Las autoridades sanitarias también advierten que la leche cruda aumenta significativamente el riesgo de Listeria. Según un informe conjunto de la FDA y Health Canada, aproximadamente el 1% de todos los quesos blandos estarán afectados por contaminación con Listeria, pero si ese queso se elabora con leche cruda, el riesgo se triplica o cuadruplica. La incidencia de Listeria en leche cruda está entre el 3% y el 5%. Listeria es inusual entre los patógenos transmitidos por alimentos porque puede crecer incluso bajo refrigeración, lo que hace que el manejo cuidadoso de los alimentos sea crítico.

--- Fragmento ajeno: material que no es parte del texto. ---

Lemma DisplayAll_while_reads_only
    (rec : cstr -> state -> option (Z * state)) (fs : filesys) (path : cstr)
    (entries : list cstr) :
  (forall p st r st',
     rec p st = Some (r, st') ->
     exists evs,
       fs_log st' = fs_log st ++ evs /\ forallb reads_only evs = true) ->
  forall (rc : Z) (st : state) (rc' : Z) (st' : state),
    DisplayAll_while rec fs path entries rc st = Some (rc', st') ->
    exists evs,
      fs_log st' = fs_log st ++ evs /\ forallb reads_only evs = true.
Proof.
  intros Hrec.
  induction entries as [|d_name entries IH]; intros rc st rc' st'.
  - intros [= <- <-]. exists []. now rewrite app_nil_r.
  - cbn [DisplayAll_while].
    destruct (stat fs (path ++ d_name)) as [e|[|]].
    + intros H. apply IH in H as (evs & Hlog & Hro).
      exists (Stat (path ++ d_name) :: evs). split; [|exact Hro].
      rewrite Hlog. cbn. now rewrite <- app_assoc.
    + destruct (rec _ _) as [[c1 s1]|] eqn:Er; [|discriminate].
      apply Hrec in Er as (evs1 & Hlog1 & Hro1).
      intros H. apply IH in H as (evs & Hlog & Hro).
      exists (Stat (path ++ d_name) :: evs1 ++ evs). split.
      * rewrite Hlog, Hlog1. cbn. now rewrite <- !app_assoc.
      * cbn. now rewrite forallb_app, Hro1, Hro.
    + match goal with
      | |- context [ReadSetting fs ?k ?s] =>
          pose proof (ReadSetting_log fs k s) as Hl;
          destruct (ReadSetting fs k s) as [rc1 st1]
      end.
      cbn [snd] in Hl.
      intros H. apply IH in H as (evs & Hlog & Hro).
      eexists (Stat (path ++ d_name) :: Fopen _ (lit "r") :: evs). split.
      * rewrite Hlog, Hl. cbn. rewrite <- !app_assoc. reflexivity.
      * exact Hro.
Qed.

(** X14.  Enumerating never writes: every call [DisplayAll] makes to the
    file system, at any depth, is an [opendir], a [stat] or an open for
    reading. *)
Theorem enumeration_reads_only (fuel : nat) (fs : filesys)
    (ShowTableUtil : bool) :
  forall (path : cstr) (st : state) (rc : Z) (st' : state),
    DisplayAll fuel fs ShowTableUtil path st = Some (rc, st') ->
    exists evs,
      fs_log st' = fs_log st ++ evs /\ forallb reads_only evs = true.
Proof.
  induction fuel as [|fuel IH]; intros path st rc st'; [discriminate|].
  cbn [DisplayAll]. destruct (opendir fs path) as [names|].
  - intros H.
    apply (DisplayAll_while_reads_only _ _ _ _ IH) in H
      as (evs & Hlog & Hro).
    exists (Opendir path :: evs). split; [|exact Hro].
    rewrite Hlog. cbn. now rewrite <- app_assoc.
  - intros [= <- <-]. exists [Opendir path]. split; reflexivity.
Qed.

Lemma enumeration_reads_only_witness :
  exists st' evs,
    DisplayAll 2 sample_fs false PROC_PATH initial_state = Some (0, st') /\
    fs_log st' = evs /\ forallb reads_only evs = true.
Proof.
  destruct (DisplayAll 2 sample_fs false PROC_PATH initial_state)
    as [[rc st']|] eqn:E; [|discriminate E].
  destruct (enumeration_reads_only 2 sample_fs false PROC_PATH initial_state
              rc st' E) as (evs & Hlog & Hro).
  assert (Hrc : rc = 0) by (vm_compute in E; congruence).
  subst rc. exists st', evs. repeat split; assumption.
Defined.

Lemma DisplayAll_while_returns
    (rec : cstr -> state -> option (Z * state)) (fs : filesys) (path : cstr)
    (entries : list cstr) :
  Forall
    (fun d_name =>
       stat fs (path ++ d_name) = Done true ->
       forall st, exists r, rec ((path ++ d_name) ++ lit "/") st = Some r)
    entries ->
  forall (rc : Z) (st : state),
    exists r, DisplayAll_while rec fs path entries rc st = Some r.
Proof.
  induction 1 as [|d_name entries Hd _ IH]; intros rc st.
  - now eexists.
  - cbn [DisplayAll_while].
    destruct (stat fs (path ++ d_name)) as [e|[|]] eqn:Es.
    + apply IH.
    + destruct (Hd eq_refl (record st (Stat (path ++ d_name))))
        as [[c1 s1] ->].
      apply IH.
    + destruct (ReadSetting fs _ _) as [rc1 st1]. apply IH.
Qed.

(** X15.  [DisplayAll] returns on every tree of bounded depth: when the
    walk from [path] nests at most [d] calls, the call returns (fuel [d] or
    more gives a result), whatever reads and [stat] calls fail on the
    way. *)
Theorem enumeration_returns (d : nat) (fs : filesys) (ShowTableUtil : bool) :
  forall (fuel : nat) (path : cstr) (st : state),
    shallow d fs path -> (d <= fuel)%nat ->
    exists rc st', DisplayAll fuel fs ShowTableUtil path st = Some (rc, st').
Proof.
  induction d as [|d IH]; intros fuel path st Hsh Hle; [contradiction|].
  destruct fuel as [|fuel]; [lia|].
  cbn [DisplayAll]. cbn [shallow] in Hsh.
  destruct (opendir fs path) as [names|]; [|now do 2 eexists].
  assert (H : exists r,
             DisplayAll_while (DisplayAll fuel fs ShowTableUtil) fs path
               (skipn 2 names) 0 (record st (Opendir path)) = Some r).
  { apply DisplayAll_while_returns.
    eapply Forall_impl; [|exact Hsh].
    intros d_name Hd Hdir st1.
    destruct (IH fuel _ st1 (Hd Hdir)) as (rc1 & st2 & ->); [lia|].
    now eexists. }
  destruct H as [[rc st'] ->]. now do 2 eexists.
Qed.

Lemma enumeration_returns_witness :
  shallow 2 sample_fs PROC_PATH /\
  exists rc st',
    DisplayAll 5 sample_fs false PROC_PATH initial_state = Some (rc, st').
Proof.
  assert (H : shallow 2 sample_fs PROC_PATH).
  { cbn. constructor.
    - intros _. constructor; [discriminate|].
      constructor; [discriminate | constructor].
    - constructor; [discriminate | constructor]. }
  split; [exact H|].
  apply (enumeration_returns 2 sample_fs false 5 PROC_PATH initial_state H).
  lia.
Defined.

Lemma skipn_PROC_PATH (rel : cstr) :
  skipn (length PROC_PATH) (PROC_PATH ++ rel) = rel.
Proof. reflexivity. Qed.

Lemma DisplayAll_while_app
    (rec : cstr -> state -> option (Z * state)) (fs : filesys) (path : cstr)
    (pre post : list cstr) :
  forall (rc : Z) (st : state),
    DisplayAll_while rec fs path (pre ++ post) rc st
    = match DisplayAll_while rec fs path pre rc st with
      | None => None
      | Some (rc1, st1) => DisplayAll_while rec fs path post rc1 st1
      end.
Proof.
  induction pre as [|d_name pre IH]; intros rc st; [reflexivity|].
  cbn [app DisplayAll_while].
  destruct (stat fs (path ++ d_name)) as [e|[|]].
  - apply IH.
  - destruct (rec _ _) as [[c1 s1]|]; [apply IH | reflexivity].
  - destruct (ReadSetting fs _ _) as [rc1 st1]. apply IH.
Qed.
Lemma answered_among_elem d user ids id :
  id ∈ answered_among d user ids <-> id ∈ ids /\ answered (Answers d) id user.
Proof.
  unfold answered_among, answered.
  rewrite elem_of_remove_dups, list_elem_of_fmap. split.
  - intros (a & -> & Ha). apply list_elem_of_filter in Ha as [[Hu Hin] Ha].
    split; [done|]. by exists a.
  - intros [Hin (a & Ha & <- & Hu)]. exists a. split; [done|].
    apply list_elem_of_filter. by split.
Qed.

Lemma max_timestamp_spec d id user :
  answered (Answers d) id user ->
  exists m, max_timestamp d id user = Some m /\
    (exists a, a ∈ Answers d /\ a_question_id a = id /\ a_user_id a = user /\
               a_timestamp a = m) /\
    (forall a, a ∈ Answers d -> a_question_id a = id -> a_user_id a = user ->
               a_timestamp a <= m).
Proof.
  intros (a0 & Ha0 & Hk0 & Hu0). unfold max_timestamp.
  set (rows := filter (fun a => a_question_id a = id ∧ a_user_id a = user) (Answers d)).
  assert (Hin0 : a_timestamp a0 ∈ a_timestamp <$> rows).
  { apply list_elem_of_fmap. exists a0. split; [done|].
    apply list_elem_of_filter. by split. }
  assert (Hne : a_timestamp <$> rows ≠ [])
    by (intros Hnil; rewrite Hnil in Hin0; by apply elem_of_nil in Hin0).
  destruct (max_default_spec _ 0 Hne) as [Hin Hall].
  destruct (a_timestamp <$> rows) as [|x rest] eqn:Hrows; [done|].
  simpl in Hin, Hall. eexists. split; [reflexivity|]. split.
  - rewrite <- Hrows in Hin. apply list_elem_of_fmap in Hin as (a & Heq & Ha).
    apply list_elem_of_filter in Ha as [[Hk Hu] Ha]. by exists a.
  - intros a Ha Hk Hu. rewrite Forall_forall in Hall. apply Hall.
    rewrite <- Hrows. apply list_elem_of_fmap. exists a. split; [done|].
    apply list_elem_of_filter. by split.
Qed.

Lemma or_zero_some n : or_zero (Some n) = n.
Proof. unfold or_zero, truthyZ. destruct (Z.eqb_spec n 0); simpl; congruence. Qed.

Lemma filter_keys_NoDup {K V} (P : K * V -> Prop) `{!forall x, Decision (P x)}
    (d : list (K * V)) :
  NoDup d.*1 -> NoDup (filter P d).*1.
Proof.
  intros Hnd. eapply sublist_NoDup; [exact Hnd|].
  apply fmap_sublist, sublist_filter.
Qed.

(** The reply for a valid identity, in both branches of the handler. *)
Lemma get_pending_reply s user_id :
  user_id ∈ USERS ->
  let other_user := other_of user_id in
  let questions := odict_of fst snd (answered_by (db s) other_user) in
  let current : gset Z :=
    list_to_set (answered_among (db s) user_id questions.*1) in
  (get_pending_questions s user_id).1 =
    mkResponse 200 (PendingJson (sort_desc p_timestamp
      ((fun item => mkPending item.1 item.2 other_user
                      (or_zero (max_timestamp (db s) item.1 other_user)))
       <$> filter (fun item => item.1 ∉ current) questions))).
Proof.
  intros Hu. simpl. unfold get_pending_questions.
  rewrite bool_decide_eq_true_2 by done. simpl.
  by destruct (odict_of fst snd (answered_by (db s) (other_of user_id))).
Qed.
(** ** Panics *)

(** [None]: the thread panics. *)
Definition M (A : Type) := option A.
Definition ret {A} (a : A) : M A := Some a.
Definition bind {A B} (m : M A) (k : A -> M B) : M B :=
  match m with Some a => k a | None => None end.
Notation "x <- m ;; k" := (bind m (fun x => k))
  (at level 61, m at next level, right associativity).

Fixpoint traverse {A B} (f : A -> M B) (l : list A) : M (list B) :=
  match l with
  | [] => ret []
  | x :: xs => y <- f x ;; ys <- traverse f xs ;; ret (y :: ys)
  end.

(** [usize] subtraction: with overflow checks an underflow panics, without
    them it wraps modulo 2^64. *)
Inductive OverflowMode := Checked | Wrapping.

Definition usize_modulus : N := 2 ^ 64.

Definition usize_sub (mode : OverflowMode) (a b : N) : M N :=
  if b <=? a then ret (a - b)
  else match mode with
       | Checked => None
       | Wrapping => ret (Z.to_N ((Z.of_N a - Z.of_N b) mod Z.of_N usize_modulus))
       end.

(** ** Data model ([gender.rs], [lib.rs]) *)

Inductive Gender := Male | Female | Androgynous.

Definition gender_eqb (a b : Gender) : bool :=
  match a, b with
  | Male, Male | Female, Female | Androgynous, Androgynous => true
  | _, _ => false
  end.

Inductive Case := Genitive | Dative | Accusative | Instrumental | Prepositional.

Inductive RuleTag := FirstWord.

Definition ruletag_eqb (a b : RuleTag) : bool :=
  match a, b with FirstWord, FirstWord => true end.

(** [type Modifier = Option<(usize, &'static str)>] *)
Definition Modifier := option (N * str).

Record Rule := {
  gender : Gender;
  test : list str;
  mods : Modifier * Modifier * Modifier * Modifier * Modifier;
  tags : list RuleTag
}.

Record RuleList := {
  exceptions : list Rule;
  suffixes : list Rule
}.

(** [struct Rules { lastname, firstname, middlename }]; the field names are
    prefixed because the public functions of the same names are defined
    below. *)
Record Rules := {
  rules_lastname : RuleList;
  rules_firstname : RuleList;
  rules_middlename : RuleList
}.

(** [self.mods[case as usize]] *)
Definition modifier (r : Rule) (c : Case) : Modifier :=
  match mods r, c with
  | (m, _, _, _, _), Genitive => m
  | (_, m, _, _, _), Dative => m
  | (_, _, m, _, _), Accusative => m
  | (_, _, _, m, _), Instrumental => m
  | (_, _, _, _, m), Prepositional => m
  end.

Definition has_tag (r : Rule) (t : RuleTag) : bool :=
  existsb (ruletag_eqb t) (tags r).

Definition fully_matches (r : Rule) (name : str) : bool :=
  existsb (fun t => str_eqb t name) (test r).

Definition suffix_matches (r : Rule) (name : str) : bool :=
  existsb (fun t => ends_with name t) (test r).

Definition gender_matches (r : Rule) (g : Gender) : bool :=
  gender_eqb (gender r) g || gender_eqb (gender r) Androgynous.

(** ** Matcher *)

(** The predicate of [find_exception]. *)
Definition exception_matches (r : Rule) (name : str) (g : Gender) (is_last : bool) : bool :=
  fully_matches r name && gender_matches r g && (negb (has_tag r FirstWord) || negb is_last).

Definition find_exception (exs : list Rule) (name : str) (g : Gender) (is_last : bool)
  : option Rule :=
  find (fun r => exception_matches r name g is_last) exs.

(** The filter of [find_suffix]. *)
Definition suffix_candidate (r : Rule) (name : str) (g : Gender) : bool :=
  suffix_matches r name && gender_matches r g.

(** The key of [find_suffix]: byte length of the longest matching test.
    The [unwrap] cannot fail on a rule that passed [suffix_candidate]
    (see [longest_match_key_some]); its [None] branch is unreachable. *)
Definition longest_match_key (r : Rule) (name : str) : N :=
  match max_by_key utf8_len (filter (fun t => ends_with name t) (test r)) with
  | Some t => utf8_len t
  | None => 0
  end.

Definition find_suffix (sfx : list Rule) (name : str) (g : Gender) : option Rule :=
  max_by_key (fun r => longest_match_key r name)
    (filter (fun r => suffix_candidate r name g) sfx).

(** ** Inflector and splitter *)

Section Engine.

Variable to_lowercase : str -> str.
Variable mode : OverflowMode.

Definition inflect (name : str) (r : Rule) (c : Case) : M str :=
  match modifier r c with
  | Some (skip, postfix) =>
      n <- usize_sub mode (char_count name) skip ;;
      ret (take n name ++ postfix)
  | None => ret name
  end.

Definition inflect_name_part (g : Gender) (name : str) (c : Case) (rl : RuleList)
  (is_last : bool) : M (option str) :=
  let lowercase_name := to_lowercase name in
  match option_or (find_exception (exceptions rl) lowercase_name g is_last)
                  (find_suffix (suffixes rl) lowercase_name g) with
  | Some r => out <- inflect name r c ;; ret (Some out)
  | None => ret None
  end.

(** The mapped parts, collected into a [Vec] before the [join]. *)
Definition inflect_name_parts (g : Gender) (name : str) (c : Case) (rl : RuleList)
  : M (list str) :=
  let name_parts := split hyphen name in
  traverse (fun '(i, name_part) =>
              o <- inflect_name_part g name_part c rl
                     (Nat.eqb i (length name_parts - 1)) ;;
              ret (unwrap_or o name_part))
           (combine (seq 0 (length name_parts)) name_parts).

Definition inflect_name (g : Gender) (name : str) (c : Case) (rl : RuleList) : M str :=
  parts <- inflect_name_parts g name c rl ;; ret (join [hyphen] parts).

Variable RULES : Rules.

Definition firstname (g : Gender) (name : str) (c : Case) : M str :=
  inflect_name g name c (rules_firstname RULES).

Definition lastname (g : Gender) (name : str) (c : Case) : M str :=
  inflect_name g name c (rules_lastname RULES).

Definition middlename (g : Gender) (name : str) (c : Case) : M str :=
  inflect_name g name c (rules_middlename RULES).

End Engine.

(** ** Gender heuristic ([gender.rs]) *)

Module gender.

Record GenderMapping := {
  androgynous : list str;
  male : list str;
  female : list str
}.

Record GenderHeuristic := {
  exceptions : option GenderMapping;
  suffixes : GenderMapping
}.

Record GenderHeuristics := {
  lastname : GenderHeuristic;
  firstname : GenderHeuristic;
  middlename : GenderHeuristic
}.

Module GenderHeuristic.

(** The closure [find_exception]: [exceptions.contains(&name)]. *)
Definition find_exception (name : str) (exs : list str) : bool :=
  existsb (fun e => str_eqb e name) exs.

(** The closure [find_suffix]. *)
Definition find_suffix (name : str) (sfx : list str) : bool :=
  existsb (fun x => ends_with name x) sfx.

La placenta protege al feto de muchos daños, pero Listeria es una de las pocas bacterias que pueden cruzar la placenta y causar infección. La bacteria también puede pasar por la leche materna a un recién nacido. Se aconseja a personas embarazadas y lactantes evitar la leche cruda y los productos elaborados con leche cruda, quesos blandos como queso fresco, brie, queso cottage y queso crema, carnes de delicatessen, perros calientes y verduras preempaquetadas y precortadas. Las pautas de la FDA recomiendan que las personas embarazadas eviten quesos no pasteurizados, brotes crudos, carnes de delicatessen, perros calientes y mariscos ahumados, a menos que se calienten minuciosamente.